Tailscale Throw Route Lost After needrestart Restarted networkd, 2026-05-02¶

Summary¶

All Incus containers became unreachable from tailnet peers after unattended-upgrades upgraded kmod and needrestart restarted systemd-networkd. The networkd restart wiped routing table 52, including the throw 10.10.10.0/24 entry that Tailscale uses to bypass the exit node for the Incus subnet. Tailscale detected the deletion but failed to re-add the route, leaving a bare default dev tailscale0 in table 52. Packets destined for 10.10.10.x containers were silently routed through the tsunagaru exit node instead of forwarded locally, causing HAProxy on tsunagaru to return 503 for all proxied services. The fix was systemctl restart tailscaled.

This incident shares its root mechanism with the 2026-04-10 incident. The ManageForeignRoutingPolicyRules=no fix applied after that incident protects Tailscale's ip rules (priorities 5210–5270) but does not protect routing table entries inside table 52 itself.

Situation¶

The Incus server acts as a Tailscale subnet router advertising 10.10.10.0/24 (all Incus containers) and several 192.168.1.x physical LAN hosts into the tailnet.

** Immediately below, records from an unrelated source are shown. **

(** ** Witnesses *)
Definition crash : Body (T:=SyncTransport Capture) := fun w =>
  (log (env:=demo_env) demo_ce demo_logger.1 None LevelInfo "working" [] w, Some (VString "boom")).
Definition plain_logger : Logger * World (SyncTransport Capture) := New NewSyncTransport (mkCapture []) empty_heap [].

Lemma panics_are_logged_witness :
  let '(w2, p2) := Go (env:=demo_env) demo_ce plain_logger.1 None "trace" crash plain_logger.2 in
  p2 = None /\ length (captured w2) = 2%nat.
Proof.
  pose proof (panics_are_logged (env:=demo_env) demo_ce plain_logger.1 None "trace" crash plain_logger.2 (crash plain_logger.2).1 (crash plain_logger.2).2) as Hw.
  assert (Hp : forall lvl, lvl = LevelError \/ lvl = LevelFatal -> plain_world plain_logger.1 lvl (crash plain_logger.2).1).
  { intros lvl Hlvl. split_and!; [vm_compute; by repeat constructor|done|]. by destruct Hlvl as [-> | ->]. }
  specialize (Hw eq_refl (Hp _ (or_introl eq_refl)) (Hp _ (or_intror eq_refl))).
  destruct (Go _ _ _ _ _ _) as [w2 p2]. destruct (Recover _ _ _ _ _ _) as [w3 p3]. destruct Hw as (H1 & H2 & _). split; [done|].
  rewrite H2. by vm_compute.
Defined.

Definition prod_world : Logger * World (SyncTransport Capture) :=
  New NewSyncTransport (mkCapture []) empty_heap [WithLevel LevelInfo; WithProcessors [PSample (NewSampleProcessor 100 100)]].
Definition prod_calls : list (CallEnv * Call) :=
  replicate 130 (demo_ce, CallLog None LevelInfo "tick" []) ++ replicate 3 (demo_ce, CallLog None LevelError "bad" []) ++
  replicate 2 (demo_ce, CallLog None LevelDebug "noise" []).
(** A buffer in memory as standard error. *)
#[export] Instance string_Writer : Writer string := {| w_write := fun p w => (w +:+ p, None); w_sync := None; w_close := None |}.

Lemma production_counts_witness :
  let m := w_metrics (do_calls (env:=demo_env) (through prod_world.1 <$> prod_calls) prod_world.2) in
  emittedCount m = 103 /\ droppedCount m = 30.
Proof.
  destruct (production_counts (env:=demo_env) "" empty_heap prod_world.1 prod_world.2 prod_calls eq_refl eq_refl eq_refl eq_refl) as [H1 H2];
    [by vm_compute|]. split; [rewrite H1|rewrite H2]; by vm_compute.
Defined.
(* ===== verification/Adapters.v ===== *)
(** * Adapters for other loggers (contrib/)

    Inbound adapters (zap, logrus, logr) turn calls on the other library into calls of
    this logger; outbound ones (zerolog, phuslu, sentry, OpenTelemetry) are sinks that
    turn a record into calls of the other library, modelled as the list of those calls.
    The other libraries are parameters: their level constants with the order they
    document, and what their encoders hand over. *)
From S2P Require Import Prelude GoStd Level Field Record Pipeline Sink Transport Logger.
Import GoTime.
Local Open Scope Z_scope.

(** A dynamic value as a field: the type switches of zap's [convert] and logrus's [Fire]. *)
Definition zap_field (kv : string * GoVal) : Field :=
  let '(k, v) := kv in
  match v with
  | VString x => FString k x
  | VBool x => FBool k x
  | VInt64 x => FInt int64_ k x
  | VFloat64 x => FFloat F64 k x
  | _ => FAny k v
  end.
Definition logrus_field (kv : string * GoVal) : Field :=
  let '(k, v) := kv in
  match v with
  | VString x => FString k x
  | VBool x => FBool k x
  | VInt x => FInt int_ k x
  | VInt64 x => FInt int64_ k x
  | VFloat64 x => FFloat F64 k x
  | VError x => FNamedErr k (Some x)
  | _ => FAny k v
  end.

(** ** contrib/zap *)
(** The zapcore level constants the adapter names, in their documented order. *)
Class ZapLevels := {
  zDebug : Z; zInfo : Z; zWarn : Z; zError : Z; zPanic : Z;
  zap_order : zDebug < zInfo < zWarn /\ zWarn < zError < zPanic
}.

Section Zap.
Context {env : GoEnv} {T : Type} `{Transport T} `{ZapLevels} {ZField : Type}.
(** What [f.AddTo] leaves in the map encoder, in the order the map is ranged over. *)
Context (encode : list ZField -> list (string * GoVal)).

Record core := mkCore { zc_l : Logger; zc_lvl : Z; zc_with : list Field }.
Record ZapEntry := mkZEntry { ze_Level : Z; ze_Message : string; ze_LoggerName : string }.

Definition NewCore (l : Logger) (enab : Z) : core := mkCore l enab [].
Definition zap_mapLevel (z : Z) : Level :=
  if z <? zDebug then LevelTrace
  else if z <? zInfo then LevelDebug
  else if z <? zWarn then LevelInfo
  else if z <? zError then LevelWarn
  else if z <? zPanic then LevelError
  else LevelFatal.
Definition core_Enabled (c : core) (l : Z) : bool := zc_lvl c <=? l.
(* ===== verification/Example.v ===== *)
(** * The example program (example/main.go)

    [main] composes the parts: a console and a JSON sink behind a fan-out, a level
    variable, the redactor and the sampler, the channel transport and the slog bridge.
    Its calls run on the composed system of AsyncLogger.v. *)
From S2P Require Import Prelude GoStd Level Field Record Encoder Redaction Sampling Pipeline Memory Sink Transport Logger.
From S2P Require Import ChannelTransport SlogHandler Async ConcLogger ConcCalls AsyncLogger.
Import GoTime.
Local Open Scope Z_scope.

Section Main.
Context {env : GoEnv} {W : Type} (stdout stderr : W) (pid : Z) (resolve_err : GoVal) (ce : CallEnv).

Definition console : WriterSink W := NewWriterSink stdout (ConsoleEnc (mkConsole true (TimeFormat NewConsoleEncoder))) LevelDebug.
Definition jsonSink : WriterSink W := NewWriterSink stderr (JSONEnc NewJSONEncoder) LevelInfo.
Definition fan : Fanout (WriterSink W) := NewFanout [console; jsonSink].

(** [lvl] is the address of the level variable. *)
Definition lvl : Z := 1.
Definition main_levels : LevelStore := NewLevelVar lvl LevelDebug ∅.
Definition main_processors : list Processor :=
  [PRedact (NewRedactProcessor ["password"; "token"]); PSample (NewSampleProcessor 3 100)].
Definition main_log : Logger := mkLogger (levelVar lvl) [] true 0.

(** They are what [New] makes of the options. *)
Lemma main_built sync (err : Fanout (WriterSink W)) h :
  New sync err h
    [WithLeveler (levelVar lvl); WithProcessors main_processors; WithTransport (NewChannelTransport fan 1024 DropNewest); WithCaller 0] =
  (main_log, mkWorld [] h main_processors (NewChannelTransport fan 1024 DropNewest) zero_metrics).
Proof. reflexivity. Qed.

(** 42.50 as IEEE bits. *)
Definition amount : Z := 4631178160564600832.
Definition main_calls : list Call :=
  [CallLog (Some Background) LevelInfo "service starting" [FString "svc" "demo"; FInt int_ "pid" pid];
   CallLog (Some Background) LevelDebug "config loaded" [FBool "cache" true];
   CallLog (Some Background) LevelInfo "user login" [FString "user" "ada"; FString "password" "hunter2"];
   CallAt (Some Background) (ce_now ce) (slogToLevel slog_LevelInfo) "via slog"
     (handle_fields resolve_err (NewSlog main_log) (mkSlog (ce_now ce) slog_LevelInfo "via slog" [("order_id", SInt64 991); ("amount", SFloat64 amount)]));
   CallLog (Some Background) LevelError "boom" [FErr (Some "permission denied")]].

(** The steps of goroutine 1, [main]: a call and its steps until it returns, ten when a
    processor drops the record and twelve when it is dispatched. *)
Definition main_call (c : Call) (n : nat) : list CEvent := CECall 1 ce main_log c :: repeat (CEStep 1 (Some 0%nat) 0) n.
Definition main_events : list CEvent := concat (zip_with main_call main_calls [12; 12; 12; 10; 12]%nat).

Definition main_start : CSys Store Z * ChSys (Fanout (WriterSink W)) :=
  (mem_start main_levels main_processors, ch_start fan empty_heap 1024 DropNewest).
End Main.

Section Output.
Context {env : GoEnv} {W : Type} `{Writer W} (stdout stderr : W) (pid : Z) (resolve_err : GoVal) (ce : CallEnv).

(** The message and the value of a key. *)
Definition shows (r : LogRecord) : string * list (string * GoVal) := (r_Message r, (fun f => (Key f, Value f)) <$> r_Fields r).

(** What the run of [main]'s own steps shows. *)
Definition main_shows (s : CSys Store Z * list CObs) : list string * Z * Z * option (string * list (string * GoVal)) :=
  (map r_Message (passes s.2), droppedCount (y_metrics s.1), emittedCount (y_metrics s.1), shows <$> (passes s.2 !! 2%nat)).
Lemma main_run :
  (main_shows <$> run_steps c_step (main_events pid resolve_err ce) (mem_start main_levels main_processors)) =
  Some (["service starting"; "config loaded"; "user login"; "boom"], 1, 4, Some ("user login", [("user", VString "ada"); ("password", VString "[REDACTED]")]))%string.
Proof. vm_compute. reflexivity. Qed.

Lemma main_passes c tr :
  run_steps c_step (main_events pid resolve_err ce) (mem_start main_levels main_processors) = Some (c, tr) ->
  map r_Message (passes tr) = ["service starting"; "config loaded"; "user login"; "boom"]%string /\
  (droppedCount (y_metrics c), emittedCount (y_metrics c)) = (1, 4) /\
  (shows <$> (passes tr !! 2%nat)) = Some ("user login"%string, [("user", VString "ada"); ("password", VString "[REDACTED]")]%string).
Proof.
  intros E. pose proof (eq_trans (f_equal (fmap main_shows) (eq_sym E)) main_run) as Hm. clear E. cbn [fmap option_fmap option_map] in Hm.
  unfold main_shows in Hm. cbn [fst snd] in Hm. injection Hm as H1 H2 H3 H4. by rewrite H1, H2, H3, H4.
Qed.

(** What the demo prints: however its goroutine and the worker interleave, [main] passes
    four records to the transport, the login with its password masked; the call through
    slog is the fourth the sampler counts and is dropped; and the four records are, at
    every moment, what the two sinks received, what the worker holds, what is queued,
    rejected or turned away, and what is inside Dispatch. *)
Theorem example_output es c y tr :
  run_steps a_step es (main_start stdout stderr) = Some ((c, y), tr) -> log_events es = main_events pid resolve_err ce ->
  let t := tr_obs tr in
  map r_Message (passes (log_obs tr)) = ["service starting"; "config loaded"; "user login"; "boom"]%string /\
  (droppedCount (y_metrics c), emittedCount (y_metrics c)) = (1, 4) /\
  (shows <$> (passes (log_obs tr) !! 2%nat)) = Some ("user login"%string, [("user", VString "ada"); ("password", VString "[REDACTED]")]%string) /\
  (Clone <$> passes (log_obs tr)) ≡ₚ
    emitted t ++ option_list (ch_hand (cs_worker y)) ++ ct_ch (cs_t y) ++ evicted t ++ rejected t ++ turned_away t ++ collect ch_waiting (cs_calls y) /\
  (ct_sink (cs_t y), cs_heap y) = sink_after (fan stdout stderr, empty_heap) t.
Proof.
  intros E Hes t. pose proof (log_part es _ _ _ _ _ E) as Hl. rewrite Hes in Hl. destruct (main_passes _ _ Hl) as (H1 & H2 & H3).
  destruct (channel_accounts es _ _ _ _ _ _ _ _ _ E) as (H4 & _ & _ & _ & H5). exact (conj H1 (conj H2 (conj H3 (conj H4 H5)))).
Qed.
End Output.

(** ** The demo, run to the end *)
(** Standard output and error as the bytes written to them. *)
#[local] Instance bytes_writer : Writer string := {| w_write := fun p w => (w +:+ p, None); w_sync := None; w_close := None |}.

Definition calls_done (c : Call) (n : nat) : list (AEvent ChEvent) :=
  AELog (CECall 1 demo_ce main_log c) :: repeat (AELog (CEStep 1 (Some 0%nat) 0)) (n - 1) ++
  (if (n =? 12)%nat then [AETr (HERun 1)] else []) ++ [AELog (CEStep 1 (Some 0%nat) 0)].
(** The calls, with the worker taking a record now and then, and the deferred Close. *)
Definition main_schedule : list (AEvent ChEvent) :=
  concat (zip_with (fun c n => calls_done c n ++ [AETr HEWorker]) (take 2 (main_calls 4242 VNil demo_ce)) [12; 12]%nat) ++
  concat (zip_with calls_done (drop 2 (main_calls 4242 VNil demo_ce)) [12; 10; 12]%nat) ++
  [AETr (HECall 1 HClose); AETr (HERun 1)] ++ repeat (AETr HEWorker) 7 ++ [AETr (HERun 1); AETr (HERun 1)].
Definition main_end : CSys Store Z * ChSys (Fanout (WriterSink string)) * list (AObs Obs) :=
  default (main_start (env:=demo_env) "" "", []) (run_steps (a_step (env:=demo_env)) main_schedule (main_start (env:=demo_env) "" "")).

Definition sq (s : string) : string := Strings.str_map (fun c => if Ascii.eqb c "'" then QUOTE else c) s.
Definition ln (s : string) : string := s +:+ str1 LF.

(** The worker has drained the channel, the console has four lines and the JSON stream
    three: the debug record is below its level, and the slog record was sampled away. *)
Example example_prints :
  cs_worker main_end.1.2 = CWDone /\ ct_ch (cs_t main_end.1.2) = [] /\
  map ws_W (fan_sinks (ct_sink (cs_t main_end.1.2))) !! 1%nat = Some (
    ln (sq "{'time':'1970-01-01T00:00:00.000000007Z','level':'info','msg':'service starting','svc':'demo','pid':4242}") +:+
    ln (sq "{'time':'1970-01-01T00:00:00.000000007Z','level':'info','msg':'user login','user':'ada','password':'[REDACTED]'}") +:+
    ln (sq "{'time':'1970-01-01T00:00:00.000000007Z','level':'error','msg':'boom','error':'permission denied'}")).
Proof. vm_compute. done. Qed.

Definition is_some {A} (o : option A) : bool := match o with Some _ => true | None => false end.
Lemma main_run_end :
  run_steps (a_step (env:=demo_env)) main_schedule (main_start (env:=demo_env) "" "") = Some (main_end.1.1, main_end.1.2, main_end.2).
Proof.
  assert (Hs : is_some (run_steps (a_step (env:=demo_env)) main_schedule (main_start (env:=demo_env) "" "")) = true) by (vm_compute; reflexivity).
  unfold main_end. destruct (run_steps _ _ _) as [[[c y] tr]|]; [done|discriminate Hs].
Qed.

Lemma example_output_witness :
  map r_Message (passes (log_obs main_end.2)) = ["service starting"; "config loaded"; "user login"; "boom"]%string.
Proof.
  apply (example_output (env:=demo_env) "" "" 4242 VNil demo_ce main_schedule main_end.1.1 main_end.1.2 main_end.2 main_run_end).
  vm_compute. reflexivity.
Defined.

The Incus server also uses the Sakura VPS (tsunagaru) as a Tailscale exit node for all outbound internet traffic. When an exit node is active, Tailscale installs:

default dev tailscale0 in table 52, catching all outbound traffic and routing it to the exit node
throw <subnet> in table 52 for each advertised subnet, making lookups for those destinations fall through to the main routing table so packets reach local interfaces instead

Without the throw 10.10.10.0/24 entry, any packet destined for a container is caught by the default entry and exits through tailscale0 toward tsunagaru, which has no path to 10.10.10.x and drops it. This includes forwarded traffic from HAProxy on tsunagaru, which proxies services via the Tailscale subnet route.

Timeline (JST)¶

The Incus server runs in UTC. All times below are JST (UTC+9). Server log times are exact; investigation times are approximate.

Time (JST)	Event
2026-05-02 15:36:54	`apt-daily-upgrade.service` runs; `unattended-upgrades` upgrades `kmod`
2026-05-02 15:37:15	`needrestart` restarts `systemd-networkd`. networkd flushes routing table 52. `tailscaled` logs `monitor: RTM_DELROUTE: src=, dst=10.10.10.0/24, gw=, outif=0, table=52`
2026-05-02 15:37:16	`tailscaled` logs "allowing exit node access to local IPs: [10.10.10.0/24 ...]" but fails to re-add the throw route: networkd is still mid-teardown when Tailscale tries to write back
2026-05-02 15:40:31	Uptime Kuma detects 503 on all proxied services
2026-05-02 ~19:00	Incident noticed while traveling; investigation begins from hotel. `ip route get 10.10.10.196` confirms routing via `tailscale0` table 52 instead of `incusbr0`. `ip route show table 52` shows `throw 10.10.10.0/24` missing
2026-05-02 ~19:05	`journalctl -u tailscaled` reviewed; the 15:37 JST networkd flush and Tailscale's failed recovery confirmed
2026-05-02 19:07:47	`systemctl restart tailscaled`. `throw 10.10.10.0/24` restored
2026-05-02 19:08:31	Uptime Kuma confirms 200 OK
2026-05-02 ~19:10	`/etc/needrestart/conf.d/incus.conf` updated to blacklist `systemd-networkd` and `tailscaled` from auto-restart

Total downtime: 3 hours 28 minutes (2026-05-02 15:40:31 to 19:08:31 JST).

Root Cause¶

unattended-upgrades upgraded the kmod package, which is a purely userspace tool (provides modprobe, depmod, etc.). Despite no kernel module being loaded or unloaded, needrestart detected the upgrade and restarted systemd-networkd.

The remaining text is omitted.